* _Aim of the exercise_:
Count how many lines hold "they" in the records, and respond with that number by itself.

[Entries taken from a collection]
%%
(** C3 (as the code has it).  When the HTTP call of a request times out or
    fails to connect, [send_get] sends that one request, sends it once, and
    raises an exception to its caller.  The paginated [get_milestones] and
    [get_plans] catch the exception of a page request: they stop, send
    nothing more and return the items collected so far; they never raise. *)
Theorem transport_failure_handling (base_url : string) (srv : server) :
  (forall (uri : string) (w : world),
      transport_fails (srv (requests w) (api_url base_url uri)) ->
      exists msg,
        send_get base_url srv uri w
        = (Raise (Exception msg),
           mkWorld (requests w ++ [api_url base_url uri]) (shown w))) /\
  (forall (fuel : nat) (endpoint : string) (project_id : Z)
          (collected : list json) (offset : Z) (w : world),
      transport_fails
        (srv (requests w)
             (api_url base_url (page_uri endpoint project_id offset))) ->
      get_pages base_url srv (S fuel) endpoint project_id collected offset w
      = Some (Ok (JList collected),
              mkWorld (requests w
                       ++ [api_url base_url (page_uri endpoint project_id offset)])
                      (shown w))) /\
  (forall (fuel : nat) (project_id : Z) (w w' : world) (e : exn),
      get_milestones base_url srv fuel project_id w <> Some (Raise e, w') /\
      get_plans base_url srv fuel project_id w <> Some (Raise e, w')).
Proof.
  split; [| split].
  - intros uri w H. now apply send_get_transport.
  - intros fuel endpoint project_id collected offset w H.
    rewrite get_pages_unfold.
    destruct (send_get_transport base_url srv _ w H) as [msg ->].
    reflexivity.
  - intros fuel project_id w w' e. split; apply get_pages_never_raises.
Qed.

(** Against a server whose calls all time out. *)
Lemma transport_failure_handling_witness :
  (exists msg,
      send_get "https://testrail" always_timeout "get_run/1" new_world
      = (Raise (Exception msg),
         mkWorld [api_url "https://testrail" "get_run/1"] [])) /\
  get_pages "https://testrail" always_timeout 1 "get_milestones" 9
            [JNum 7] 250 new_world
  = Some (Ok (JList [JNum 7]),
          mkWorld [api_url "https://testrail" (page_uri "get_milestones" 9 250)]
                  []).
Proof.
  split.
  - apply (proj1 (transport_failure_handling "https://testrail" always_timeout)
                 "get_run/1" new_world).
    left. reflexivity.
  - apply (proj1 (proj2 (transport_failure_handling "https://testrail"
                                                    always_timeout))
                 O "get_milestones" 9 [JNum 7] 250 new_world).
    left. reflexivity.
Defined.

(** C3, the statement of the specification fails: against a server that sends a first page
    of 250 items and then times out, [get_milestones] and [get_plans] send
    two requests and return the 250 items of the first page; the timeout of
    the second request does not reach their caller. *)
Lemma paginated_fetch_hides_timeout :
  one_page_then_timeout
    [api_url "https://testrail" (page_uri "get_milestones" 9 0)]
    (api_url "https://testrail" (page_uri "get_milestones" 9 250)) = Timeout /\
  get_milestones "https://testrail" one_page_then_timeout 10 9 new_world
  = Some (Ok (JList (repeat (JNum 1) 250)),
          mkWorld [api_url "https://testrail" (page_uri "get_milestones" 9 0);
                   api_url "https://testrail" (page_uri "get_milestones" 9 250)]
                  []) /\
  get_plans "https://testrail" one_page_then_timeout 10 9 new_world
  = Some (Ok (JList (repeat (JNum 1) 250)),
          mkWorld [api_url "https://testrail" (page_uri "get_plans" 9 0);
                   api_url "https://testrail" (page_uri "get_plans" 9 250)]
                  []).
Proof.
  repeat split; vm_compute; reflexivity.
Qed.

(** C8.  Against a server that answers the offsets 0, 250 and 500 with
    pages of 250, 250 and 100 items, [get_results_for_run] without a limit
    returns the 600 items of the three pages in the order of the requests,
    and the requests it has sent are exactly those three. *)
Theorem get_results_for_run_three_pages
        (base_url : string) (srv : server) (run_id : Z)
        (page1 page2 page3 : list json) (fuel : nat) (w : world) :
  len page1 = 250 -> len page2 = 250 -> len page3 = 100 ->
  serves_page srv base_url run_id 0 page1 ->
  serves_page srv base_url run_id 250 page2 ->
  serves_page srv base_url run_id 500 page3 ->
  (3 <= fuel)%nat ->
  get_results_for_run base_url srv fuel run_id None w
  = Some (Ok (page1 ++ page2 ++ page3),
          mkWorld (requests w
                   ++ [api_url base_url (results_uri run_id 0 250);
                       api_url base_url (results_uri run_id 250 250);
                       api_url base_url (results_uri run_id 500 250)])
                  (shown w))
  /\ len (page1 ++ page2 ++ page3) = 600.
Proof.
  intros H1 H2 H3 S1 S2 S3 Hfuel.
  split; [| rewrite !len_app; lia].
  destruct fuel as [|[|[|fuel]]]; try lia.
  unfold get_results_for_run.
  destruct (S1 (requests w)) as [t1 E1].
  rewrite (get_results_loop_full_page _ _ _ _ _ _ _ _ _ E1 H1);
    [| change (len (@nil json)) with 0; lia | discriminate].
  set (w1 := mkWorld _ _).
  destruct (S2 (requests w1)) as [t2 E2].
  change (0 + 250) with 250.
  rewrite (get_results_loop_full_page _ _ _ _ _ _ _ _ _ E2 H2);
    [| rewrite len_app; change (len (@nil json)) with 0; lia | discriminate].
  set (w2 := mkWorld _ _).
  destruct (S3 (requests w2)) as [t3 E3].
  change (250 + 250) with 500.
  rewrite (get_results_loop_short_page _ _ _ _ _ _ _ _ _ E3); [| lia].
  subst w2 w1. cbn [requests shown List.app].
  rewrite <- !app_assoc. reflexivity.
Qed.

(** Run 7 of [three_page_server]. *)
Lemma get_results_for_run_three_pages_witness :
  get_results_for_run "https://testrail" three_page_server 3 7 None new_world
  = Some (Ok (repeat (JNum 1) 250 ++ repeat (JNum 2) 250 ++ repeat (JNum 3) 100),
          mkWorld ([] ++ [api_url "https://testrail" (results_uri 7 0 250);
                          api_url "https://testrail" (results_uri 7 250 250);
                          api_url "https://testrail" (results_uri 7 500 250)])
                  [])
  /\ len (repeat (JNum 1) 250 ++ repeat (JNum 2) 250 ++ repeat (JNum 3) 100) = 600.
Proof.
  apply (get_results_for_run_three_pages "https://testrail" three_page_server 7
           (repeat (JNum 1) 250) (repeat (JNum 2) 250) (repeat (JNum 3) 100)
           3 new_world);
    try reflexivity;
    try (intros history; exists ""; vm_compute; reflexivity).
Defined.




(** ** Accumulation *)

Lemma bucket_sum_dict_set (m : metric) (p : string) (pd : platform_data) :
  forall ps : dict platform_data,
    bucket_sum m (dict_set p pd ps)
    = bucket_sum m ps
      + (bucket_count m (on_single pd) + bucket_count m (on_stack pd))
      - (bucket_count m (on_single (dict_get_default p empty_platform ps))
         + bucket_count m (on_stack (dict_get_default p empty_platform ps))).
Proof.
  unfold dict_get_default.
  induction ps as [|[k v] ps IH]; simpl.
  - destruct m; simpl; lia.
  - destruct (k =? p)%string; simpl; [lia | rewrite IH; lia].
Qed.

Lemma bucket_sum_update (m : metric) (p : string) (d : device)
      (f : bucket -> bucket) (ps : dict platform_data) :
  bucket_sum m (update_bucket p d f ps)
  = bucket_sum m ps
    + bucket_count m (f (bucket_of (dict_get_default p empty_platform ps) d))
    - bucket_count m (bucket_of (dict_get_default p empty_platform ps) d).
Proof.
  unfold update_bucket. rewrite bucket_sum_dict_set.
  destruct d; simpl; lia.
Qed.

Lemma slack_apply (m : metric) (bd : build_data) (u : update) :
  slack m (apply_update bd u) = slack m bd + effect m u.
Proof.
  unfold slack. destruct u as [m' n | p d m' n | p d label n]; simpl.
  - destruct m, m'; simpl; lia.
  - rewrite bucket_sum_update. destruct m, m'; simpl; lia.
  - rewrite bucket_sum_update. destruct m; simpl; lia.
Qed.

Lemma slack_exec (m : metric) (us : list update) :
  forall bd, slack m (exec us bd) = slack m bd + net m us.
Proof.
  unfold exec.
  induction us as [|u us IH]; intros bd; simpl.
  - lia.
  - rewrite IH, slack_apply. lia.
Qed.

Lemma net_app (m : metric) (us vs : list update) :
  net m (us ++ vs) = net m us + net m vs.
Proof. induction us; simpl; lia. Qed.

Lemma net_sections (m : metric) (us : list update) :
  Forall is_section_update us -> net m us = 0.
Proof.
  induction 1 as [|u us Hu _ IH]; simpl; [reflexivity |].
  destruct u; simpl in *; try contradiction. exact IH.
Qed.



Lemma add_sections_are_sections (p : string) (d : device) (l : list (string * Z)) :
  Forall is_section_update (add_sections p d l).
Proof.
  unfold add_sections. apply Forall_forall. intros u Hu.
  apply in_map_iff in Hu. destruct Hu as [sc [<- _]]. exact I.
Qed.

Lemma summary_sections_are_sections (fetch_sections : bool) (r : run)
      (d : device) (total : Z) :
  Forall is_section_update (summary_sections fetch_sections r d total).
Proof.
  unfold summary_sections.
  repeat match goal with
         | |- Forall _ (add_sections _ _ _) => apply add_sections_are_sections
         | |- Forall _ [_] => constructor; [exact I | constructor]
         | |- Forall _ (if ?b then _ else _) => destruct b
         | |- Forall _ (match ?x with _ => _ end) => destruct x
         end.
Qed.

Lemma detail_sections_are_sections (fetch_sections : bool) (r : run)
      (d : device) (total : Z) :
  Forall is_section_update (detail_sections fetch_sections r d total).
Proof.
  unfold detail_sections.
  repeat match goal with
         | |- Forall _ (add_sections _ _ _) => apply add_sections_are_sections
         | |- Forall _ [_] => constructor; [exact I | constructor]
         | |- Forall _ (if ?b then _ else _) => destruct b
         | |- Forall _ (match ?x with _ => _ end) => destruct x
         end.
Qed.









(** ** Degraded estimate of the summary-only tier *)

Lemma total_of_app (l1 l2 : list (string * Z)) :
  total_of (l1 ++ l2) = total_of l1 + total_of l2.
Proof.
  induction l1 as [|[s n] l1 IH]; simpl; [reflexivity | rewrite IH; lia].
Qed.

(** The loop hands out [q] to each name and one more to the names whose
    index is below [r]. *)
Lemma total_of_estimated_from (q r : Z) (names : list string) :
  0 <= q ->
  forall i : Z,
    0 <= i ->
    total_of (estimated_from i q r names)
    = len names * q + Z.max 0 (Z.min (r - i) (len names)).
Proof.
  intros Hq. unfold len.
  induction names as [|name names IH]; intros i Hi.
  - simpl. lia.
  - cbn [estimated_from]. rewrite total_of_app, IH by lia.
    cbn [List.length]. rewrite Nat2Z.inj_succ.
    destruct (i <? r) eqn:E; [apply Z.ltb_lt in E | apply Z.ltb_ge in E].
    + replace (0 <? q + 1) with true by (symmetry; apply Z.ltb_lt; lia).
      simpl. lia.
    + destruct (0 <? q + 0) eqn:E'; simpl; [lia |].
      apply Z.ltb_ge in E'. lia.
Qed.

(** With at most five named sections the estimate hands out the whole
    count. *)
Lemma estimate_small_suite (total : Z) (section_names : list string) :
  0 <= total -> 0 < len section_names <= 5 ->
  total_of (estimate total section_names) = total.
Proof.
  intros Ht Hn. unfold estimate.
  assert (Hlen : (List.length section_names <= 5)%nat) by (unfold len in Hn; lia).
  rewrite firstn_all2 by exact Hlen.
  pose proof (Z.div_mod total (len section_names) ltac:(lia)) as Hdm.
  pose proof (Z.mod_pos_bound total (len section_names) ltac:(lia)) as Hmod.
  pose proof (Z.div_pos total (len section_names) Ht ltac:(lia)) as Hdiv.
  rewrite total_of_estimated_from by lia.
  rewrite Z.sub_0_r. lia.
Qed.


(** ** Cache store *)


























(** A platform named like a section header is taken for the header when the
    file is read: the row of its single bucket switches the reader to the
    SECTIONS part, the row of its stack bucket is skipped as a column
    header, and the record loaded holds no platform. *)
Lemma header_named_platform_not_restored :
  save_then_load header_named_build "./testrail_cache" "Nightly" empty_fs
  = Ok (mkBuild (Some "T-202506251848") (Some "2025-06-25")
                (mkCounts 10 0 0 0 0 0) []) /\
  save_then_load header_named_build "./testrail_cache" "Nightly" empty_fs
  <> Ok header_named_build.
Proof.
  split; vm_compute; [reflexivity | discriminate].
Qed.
%%
* _Response box_:
2